Bon et dans tout ça, c’est quoi la FIV ICSI ?

Déjà la FIV c’est Fécondation In Vitro. Le fameux « bébé éprouvette ». Ça fait presque mignon dit comme ça. (Ah ah !)

Pour la FIV, on dépose l’ovocyte (nom donné à la cellule sexuelle de la femme = aussi ovule pour rappel) dans une boîte de culture et on ajoute avec une pipette les spermatozoïdes.

On laisse le meilleur féconder l’ovocyte normalement, comme dans la vraie vie, mais dans une boîte de culture quoi.

La FIC ICSI = Injection intra-cytoplasmique (sanscrit difficilement traduisible mot à mot).

On place également l’ovocyte dans une boîte de culture, sauf qu’on va venir injecter directement dans celui-ci LE spermatozoïde choisi par le corps médical (on viole l’ovule quoi).

Le but c’est de choisir le meilleur spermatozoïde et le meilleur ovule.

Alors pourquoi, Jules et moi, on fait une FIV ICSI ?

Eh bien tout simplement parce qu’à partir du moment où on fait une paillette, elle ne peut être utilisée qu’en ICSI.

Et ensuite parce que la quantité mais aussi la vivacité de nos petits soldats n’étant pas exceptionnelle, il faut mettre toutes les chances de notre côté.

On est sorti du bureau, on a marché jusqu’à l’ascenseur, sans un mot, sans un regard. Une fois les portes refermées, j’ai pris Jules dans mes bras. Nos regards se sont croisés et il m’a dit :

- 36 donc autant dire 0.

- Non tu peux pas dire ça.

- T’es sérieuse ? Il n’y a pratiquement aucune chance.

- Non, tu n’as pas le droit de dire ça ! Il y en a. Ok que 36 mais il y en a.

Il m’a regardé avec un sourire l’air de dire « arrête de te foutre de moi » et j’ai rebondi aussi sec.

- Y’a des gens c’est vraiment zéro ! Il y a des gens qui en sortant d’un rendez-vous comme celui-là viennent d’apprendre que soit ils adoptent, soit ils demandent un donneur ! Nous on en ai pas là pour le moment. Alors non, tu n’as pas le droit de dire que c’est fini.

On s’est pris dans les bras et nous sommes sortis de l’ascenseur. Le trajet a été très silencieux et je n’ai pas pu m’empêcher de repenser aux paroles que Jules avait prononcées quelques semaines avant.

Il m’avait dit avoir peur que si l’un de nous deux était totalement stérile, cela détruise notre relation. Pourtant aujourd’hui, je nous sentais plus proches que jamais.

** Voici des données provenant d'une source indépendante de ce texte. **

(** [c < x] and [x <= c] exclude each other and one of them holds, for
    numbers that are not NaN. *)
Lemma f64_ltb_negb_leb (x c : float) :
  PrimFloat.is_nan x = false -> PrimFloat.is_nan c = false ->
  PrimFloat.ltb c x = negb (PrimFloat.leb x c).
Proof.
  unfold PrimFloat.is_nan.
  rewrite !negb_false_iff, !FloatAxioms.eqb_spec, FloatAxioms.ltb_spec,
    FloatAxioms.leb_spec.
  unfold SFeqb, SFltb, SFleb.
  rewrite (SFcompare_antisym (Prim2SF x) (Prim2SF c)).
  destruct (Prim2SF x) as [[]|[]| |[] mx ex],
           (Prim2SF c) as [[]|[]| |[] mc ec];
    cbn; try reflexivity; try discriminate; intros _ _.
  all: destruct (ex ?= ec)%Z; try reflexivity;
    now destruct (Pos.compare_cont Eq mx mc).
Qed.

End F64Facts.

(** *** Magnitudes of binary64 numbers

    The operations of binary64 arithmetic on numbers that are not
    negative, from their specification: a sum, a product, a quotient and a
    difference of such numbers below given powers of two is such a number
    below a power of two, so that no operation overflows or yields NaN
    while the powers stay below [2^1024]. *)

Unset Implicit Arguments.

Section F64Magnitudes.

Local Open Scope Z_scope.
(** The two ways out of [GetConfig]: the alert's document does not decode,
    or [Validate] decides. *)
Lemma GetConfig_cases (h h' : heap) (provider : AlertProvider)
    (group : string) (alert : Alert) (cfg : option Config)
    (err : option error) :
  GetConfig h provider group alert = (h', (cfg, err)) ->
  (exists cause,
     ProviderOverride alert <> ""
     /\ yaml_Unmarshal (ProviderOverride alert) = inr cause
     /\ cfg = None /\ err = Some (ErrUnmarshal cause))
  \/ (exists c0 c,
        Validate c0 = (c, err) /\ cfg = Some c
        /\ (ProviderOverride alert = ""
            \/ exists parsed,
                 yaml_Unmarshal (ProviderOverride alert) = inl parsed)).
Proof.
  unfold GetConfig.
  destruct (copy_map h _) as [h1 rl].
  destruct (copy_map h1 _) as [h2 ra].
  destruct (merge_group h2 _ group _) as [h3 cfg3].
  rewrite blob_empty_test.
  destruct (String.eqb_spec (ProviderOverride alert) "") as [He|Hne]; simpl.
  - destruct (Validate cfg3) as [c e] eqn:EV. intros [= <- <- <-].
    right. exists cfg3, c. auto.
  - destruct (yaml_Unmarshal (ProviderOverride alert)) as [parsed|cause]
      eqn:EY.
    + destruct (alloc_parsed h3 parsed) as [h4 o].
      destruct (Merge h4 cfg3 o) as [h5 cfg5].
      destruct (Validate cfg5) as [c e] eqn:EV. intros [= <- <- <-].
      right. exists cfg5, c. eauto.
    + intros [= <- <- <-]. left. exists cause. auto.
Qed.

(** X8. When [GetConfig] returns no error it returns a configuration, and
    that configuration is a validated one: it has a URL, a timeout other
    than zero and a default severity. *)
Theorem GetConfig_success_is_valid (h h' : heap) (provider : AlertProvider)
    (group : string) (alert : Alert) (cfg : option Config) :
  GetConfig h provider group alert = (h', (cfg, None)) ->
  exists c,
    cfg = Some c
    /\ URL c <> "" /\ Timeout c <> 0 /\ DefaultSeverity c <> "".
Proof.
  intros HG.
  destruct (GetConfig_cases _ _ _ _ _ _ _ HG)
    as [(cause & _ & _ & _ & ?)|(c0 & c & HV & -> & _)]; [done|].
  exists c. split; [done|].
  unfold Validate in HV.
  destruct (String.length (URL c0) =? 0)%nat eqn:EU; [done|].
  injection HV as <-.
  assert (HU : URL c0 <> "").
  { intros HU. by rewrite (proj2 (length_zero_empty _) HU) in EU. }
  destruct (Z.eqb_spec (Timeout c0) 0) as [Ht|Ht]; simpl;
    destruct (String.length (DefaultSeverity c0) =? 0)%nat eqn:ES; simpl;
    repeat split; try done;
    intros HS; by rewrite (proj2 (length_zero_empty _) HS) in ES.
Qed.

(** X9. [GetConfig] returns a nil configuration exactly when the alert
    carries a document that does not decode; the error is then the
    decoder's.  In every other case it returns a configuration, also when
    it returns an error. *)
Theorem GetConfig_nil_iff_undecodable (h h' : heap)
    (provider : AlertProvider) (group : string) (alert : Alert)
    (cfg : option Config) (err : option error) :
  GetConfig h provider group alert = (h', (cfg, err)) ->
  (cfg = None <->
     ProviderOverride alert <> ""
     /\ exists cause,
          yaml_Unmarshal (ProviderOverride alert) = inr cause
          /\ err = Some (ErrUnmarshal cause)).
Proof.
  intros HG.
  destruct (GetConfig_cases _ _ _ _ _ _ _ HG)
    as [(cause & Hne & HY & -> & ->)|(c0 & c & HV & -> & Hdoc)].
  - split; [eauto|done].
  - split; [done|]. intros (Hne & cause & HY & _).
    destruct Hdoc as [He|(parsed & HP)]; congruence.
Qed.

(** X10. [GetConfig] fails with [ErrAlertmanagerURLNotSet] exactly when it
    reaches validation with no layer setting the URL: the default
    configuration, the override of the group and the alert's document all
    leave it empty. *)
Theorem GetConfig_url_error_iff (h h' : heap) (provider : AlertProvider)
    (group : string) (alert : Alert) (cfg : option Config)
    (err : option error) :
  wf_provider h provider = true ->
  GetConfig h provider group alert = (h', (cfg, err)) ->
  (err = Some ErrAlertmanagerURLNotSet <->
     cfg <> None
     /\ URL (DefaultConfig provider) = ""
     /\ vURL (group_layer h provider group) = ""
     /\ vURL (alert_layer alert) = "").
Proof.
  intros Hwp HG.
  destruct (GetConfig_as_layers _ _ _ _ _ _ _ Hwp HG) as (_ & _ & Hl).
  destruct (GetConfig_cases _ _ _ _ _ _ _ HG)
    as [(cause & Hne & HY & -> & ->)|(c0 & c & _ & -> & _)].
  { split; [done|]. by intros (? & _). }
  specialize (Hl c eq_refl). unfold ValidateV in Hl. simpl in Hl.
  set (a := vURL (alert_layer alert)) in *.
  set (g := vURL (group_layer h provider group)) in *.
  set (d := URL (DefaultConfig provider)) in *.
  apply (f_equal snd) in Hl.
  destruct a as [|ca a], g as [|cg g], d as [|cd d]; simpl in Hl;
    subst err; split; try done;
    intros (_ & ? & ? & ?); done.
Qed.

Je savais qu’il avait besoin de digérer l’info. On aurait tendance à dire « ah c’est dur pour un homme, ça touche à la virilité ».

Alors de 1 : Euh mon Jules est hyper virile OK ? Même avec des zozos pas nombreux.

Et de 2 : Pour une femme ce n’est pas l’éclate non plus quand on lui apprend qu’elle n’a pas d’ovule ou qu’elle est ménopausée.

Le lendemain j’ai donc demandé à Jules s’il voulait laisser passer les fêtes ou si on se lançait à fond dans ses examens.
Coup de chance, mes paroles avaient résonné dans sa tête et il était motivé à en finir au plus vite avec tous ces tests. Nous avions planifié son spermogramme directement avant de partir, il était prévu le 22 février 2020. Nous avions « le temps » en quelque sorte, mais maintenant je le savais, parfois des examens peuvent s’ajouter.

Le secrétariat c’est moi, rappelez-vous, et croyez-moi je ne perds pas de temps. Dès le vendredi suivant le 27 décembre, Jules avait sa prise de sang.

Ce coup-ci, pas bête, j’ai vu la Prolactinémie et donc j’ai pris le rendez-vous à 7 h 30. Ce matin-là Jules était stressé et ses résultats sont revenus un peu faussés. Pour être sûr, il fallait refaire un contrôle plus tard.

Ce contrôle s’est avéré normal, le taux avait été altéré par le stress.

En parallèle, j’étais dans les démarches pour récupérer son dossier à l’hôpital des enfants de Paris. Ma belle-mère m’en avait transmis une partie ; soit tout ce qu’elle avait.

Quand son fils lui a annoncé la nouvelle, elle s’est sentie coupable en tant que mère. Coupable d’avoir peut-être manqué quelque chose dans ses soins, ou dans sa grossesse. Elle remettait tellement de choses en question que, pour la première fois, j’ai mis mon confort de côté et je lui ai expliqué en détail ce qu’il se passait.

Jules n’est pas calé en médical (chacun son domaine) du coup je me doutais qu’il avait expliqué ça à sa façon.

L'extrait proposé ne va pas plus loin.